After the registration statement has been declared effective, a definitive proxy statement will be mailed to the shareholders of TMTG (the "TMTG Shareholders") and a prospectus and consent solicitation statement will be sent to the stockholders of TAE. Investors and security holders will be able to obtain free copies of the registration statement and the proxy statement/prospectus and consent solicitation statement, as each may be amended or supplemented from time to time, and other relevant documents filed by TMTG with the SEC (if and when they become available) through the website maintained by the SEC at www.sec.gov. Copies of documents filed with the SEC by TMTG, including the proxy statement/prospectus and consent solicitation statement (when available), will be available free of charge from TMTG's website at tmtgcorp.com under the "Investors" tab.

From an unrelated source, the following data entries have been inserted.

(** A PATCH for an id that no row has changes nothing in either table,
    whatever the body holds and however the driver treats it; it answers
    [{ success: true }] exactly when the driver accepts what it is handed
    (every truthy field of a task, the attendance status of a lecture,
    present or not), and with an error otherwise. *)
Theorem patch_of_unknown_id_changes_nothing
    (Value : Type) (isTruthy : Value -> bool) (bound : Value -> option Text)
    (i : Z) (db : Db) :
  (~ In i (map Tasks.id (tasks db)) ->
   forall status priority, fst (patch_task_any Value isTruthy bound i status priority db) = db)
  /\ (~ In i (map Lectures.id (lectures db)) ->
      forall v, fst (patch_lecture_any Value bound i v db) = db)
  /\ (forall status priority,
        snd (patch_task_any Value isTruthy bound i status priority db) = Sent (mkSuccess true) <->
        (isTruthy status = true -> bound status <> None)
        /\ (isTruthy priority = true -> bound priority <> None))
  /\ (forall v,
        snd (patch_lecture_any Value bound i v db) = Sent (mkSuccess true) <->
        bound v <> None)
  /\ (forall body,
        patch_lecture i body db
        = (fst (patch_lecture_any JsValue (fun v => Some (bindValue v)) i
                  (body_attendance_status body) db),
           mkSuccess true)).
Proof.
  split; [|split; [|split; [|split]]].
  - intros N status priority.
    destruct (patch_task_any_rows Value isTruthy bound i status priority db)
      as (g & T & L & _ & O & _).
    destruct (patch_task_any Value isTruthy bound i status priority db) as [[rows lects] reply]; cbn [fst tasks lectures] in *.
    subst rows lects; destruct db as [rows lects]; cbn [tasks lectures] in *.
    f_equal; apply map_unchanged; intros r I; apply O.
    intros E; apply N; rewrite <- E; apply in_map; exact I.
  - intros N v; unfold patch_lecture_any.
    destruct (bound v) as [t|]; cbn [fst]; [|reflexivity].
    destruct db as [rows lects]; cbn [tasks lectures] in *; f_equal.
    apply map_unchanged; intros r I.
    destruct (Z.eqb_spec (Lectures.id r) i) as [E|_]; [|reflexivity].
    exfalso; apply N; rewrite <- E; apply in_map; exact I.
  - intros status priority; apply patch_task_any_answer.
  - intros v; unfold patch_lecture_any; destruct (bound v); cbn [snd];
      split; try discriminate; try reflexivity; intros E; congruence.
  - intros body; reflexivity.
Qed.

(** Sending the same PATCH a second time changes nothing more. *)
Theorem patch_repeated_changes_nothing_more (i : Z) (db : Db) :
  (forall body,
     patch_task i body (fst (patch_task i body db)) = patch_task i body db)
  /\ (forall body,
        patch_lecture i body (fst (patch_lecture i body db))
        = patch_lecture i body db).
Proof.
  split; intros body.
  - unfold patch_task, update_task_status, update_task_priority;
      cbn [fst tasks lectures].
    destruct (truthy (body_status body)), (truthy (body_priority body));
      try reflexivity; f_equal; f_equal; rewrite !map_map; apply map_ext;
      intros [k ti de pr st du cr]; cbn;
      destruct (k =? i) eqn:K; repeat (progress (cbn; rewrite ?K)); reflexivity.
  - unfold patch_lecture, update_lecture_attendance; cbn [fst tasks lectures].
    f_equal; f_equal; rewrite map_map; apply map_ext.
    intros [k su to at_ da co]; cbn.
    destruct (k =? i) eqn:K; cbn; rewrite ?K; reflexivity.
Qed.

(** ** GET /api/lectures *)

Lemma place_lecture_desc_perm r : forall l,
  Permutation (place_lecture_desc r l) (r :: l).
Proof.
  induction l as [|x l IH]; cbn [place_lecture_desc].
  - apply Permutation_refl.
  - destruct (text_leb (Lectures.date x) (Lectures.date r)).
    + apply Permutation_refl.
    + apply perm_trans with (x :: r :: l);
        [apply perm_skip; exact IH | apply perm_swap].
Qed.

Lemma place_lecture_desc_sorted r : forall l,
  StronglySorted later_or_same_date l ->
  StronglySorted later_or_same_date (place_lecture_desc r l).
Proof.
  induction l as [|x l IH]; intros S; cbn [place_lecture_desc].
  - repeat constructor.
  - apply StronglySorted_inv in S; destruct S as [S F].
    destruct (text_leb (Lectures.date x) (Lectures.date r)) eqn:E.
    + constructor; [constructor; assumption|].
      constructor; [exact E|].
      eapply Forall_impl; [|exact F]; intros y Y; unfold later_or_same_date in *.
      exact (text_leb_trans _ _ _ Y E).
    + constructor; [exact (IH S)|].
      apply (Permutation_Forall (Permutation_sym (place_lecture_desc_perm r l))).
      constructor; [exact (text_leb_total _ _ E) | exact F].
Qed.

Lemma get_lectures_perm db : Permutation (get_lectures db) (lectures db).
Proof.
  unfold get_lectures.
  induction (lectures db) as [|r rows IH]; cbn [fold_right]; [constructor|].
  apply perm_trans with (r :: fold_right place_lecture_desc [] rows);
    [apply place_lecture_desc_perm | apply perm_skip; exact IH].
Qed.

(** The list of lectures is the whole table, each row once, every row
    standing before all rows of a smaller [date] (a NULL date last); so the
    three the dashboard shows after fetching are of dates no earlier than any
    lecture it leaves out. *)
Theorem get_lectures_latest_date_first (db : Db) :
  Permutation (get_lectures db) (lectures db)
  /\ StronglySorted later_or_same_date (get_lectures db)
  /\ forall shown later,
       In shown (Client.upcomingLectures (Client.fetchLectures db)) ->
       In later (skipn 3 (Client.fetchLectures db)) ->
       later_or_same_date shown later.
Proof.
  unfold Client.upcomingLectures, Client.fetchLectures.
  split; [apply get_lectures_perm|].
  assert (S : StronglySorted later_or_same_date (get_lectures db)).
  { unfold get_lectures.
    induction (lectures db) as [|r rows IH]; cbn [fold_right]; [constructor|].
    apply place_lecture_desc_sorted; exact IH. }
  split; [exact S|].
  generalize 3%nat as n; induction S as [|a l S IH F]; intros n shown later I J.
  - destruct n; destruct I.
  - destruct n as [|n]; cbn [firstn skipn] in I, J; [destruct I|].
    destruct I as [<-|I].
    + rewrite Forall_forall in F; apply F.
      rewrite <- (firstn_skipn n l); apply in_or_app; right; exact J.
    + exact (IH n shown later I J).
Qed.

(** ** The task counts of /api/analytics *)

Lemma count_of_count_into_same s g : count_of s (count_into s g) = count_of s g + 1.
Proof.
  unfold count_of; induction g as [|[k c] g IH]; cbn.
  - rewrite Text_eqb_refl; reflexivity.
  - destruct (Text_eqb k s) eqn:E; cbn; rewrite E; [reflexivity | exact IH].
Qed.

Lemma count_of_count_into_other s s' g :
  s <> s' -> count_of s' (count_into s g) = count_of s' g.
Proof.
  intros N; unfold count_of; induction g as [|[k c] g IH]; cbn.
  - rewrite (Text_eqb_neq s s' N); reflexivity.
  - destruct (Text_eqb k s) eqn:E; cbn.
    + apply Text_eqb_eq in E; subst k.
      rewrite (Text_eqb_neq s s' N); reflexivity.
    + destruct (Text_eqb k s'); [reflexivity | exact IH].
Qed.

Lemma count_into_keys s g :
  forall k, In k (map fst (count_into s g)) <-> k = s \/ In k (map fst g).
Proof.
  induction g as [|[k' c] g IH]; intros k; cbn.
  - intuition.
  - destruct (Text_eqb k' s) eqn:E; cbn.
    + apply Text_eqb_eq in E; subst k'; intuition.
    + rewrite IH; intuition.
Qed.

Lemma count_into_NoDup s g :
  NoDup (map fst g) -> NoDup (map fst (count_into s g)).
Proof.
  induction g as [|[k c] g IH]; intros D; cbn.
  - constructor; [intros []|constructor].
  - inversion D as [|? ? N D']; subst.
    destruct (Text_eqb k s) eqn:E; cbn.
    + constructor; assumption.
    + constructor; [|exact (IH D')].
      rewrite count_into_keys; intros [->|I]; [|exact (N I)].
      rewrite Text_eqb_refl in E; discriminate.
Qed.

Lemma count_into_positive s g :
  Forall (fun kc => 0 < snd kc) g -> Forall (fun kc => 0 < snd kc) (count_into s g).
Proof.
  induction 1 as [|[k c] g P F IH]; cbn.
  - constructor; [cbn; lia | constructor].
  - cbn in P; destruct (Text_eqb k s); constructor; cbn; auto; lia.
Qed.

Lemma count_into_total s g :
  fold_right (fun kc acc => snd kc + acc) 0 (count_into s g)
  = fold_right (fun kc acc => snd kc + acc) 0 g + 1.
Proof.
  induction g as [|[k c] g IH]; cbn; [reflexivity|].
  destruct (Text_eqb k s); cbn; lia.
Qed.

Lemma with_status_cons s r rows :
  with_status s (r :: rows)
  = (if Text_eqb (Tasks.status r) s then 1 else 0) + with_status s rows.
Proof.
  unfold with_status; cbn [filter].
  destruct (Text_eqb (Tasks.status r) s); cbn [List.length]; lia.
Qed.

Participants in the Solicitation
TMTG and certain of its directors and executive officers and TAE and certain of its directors and executive officers, may be deemed to be participants in the solicitation of proxies from the TMTG Shareholders with respect to the Proposed Transaction under the rules of the SEC. Information regarding the names, affiliations and interests of certain of TMTG's directors and executive officers in the solicitation can be found by reading TMTG's Annual Report on Form 10-K for the fiscal year ended December 31, 2025 filed with the SEC on February 27, 2026 (as amended on April 30, 2026), TMTG's subsequent Quarterly Reports on Form 10-Q filed with the SEC, TMTG's definitive proxy statement for the 2025 annual meeting of shareholders filed with the SEC on March 18, 2025 and the proxy statement/prospectus and consent solicitation statement and other relevant materials filed with the SEC in connection with the Proposed Transaction when they become available. Free copies of these documents may be obtained as described in the paragraphs above. Information regarding the persons who may, under the rules of the SEC, be deemed participants in the solicitation of the TMTG Shareholders in connection with the Proposed Transaction, including a description of their direct and indirect interests, by security holdings or otherwise, will also be set forth in the proxy statement/prospectus and consent solicitation statement and other relevant materials when filed with the SEC.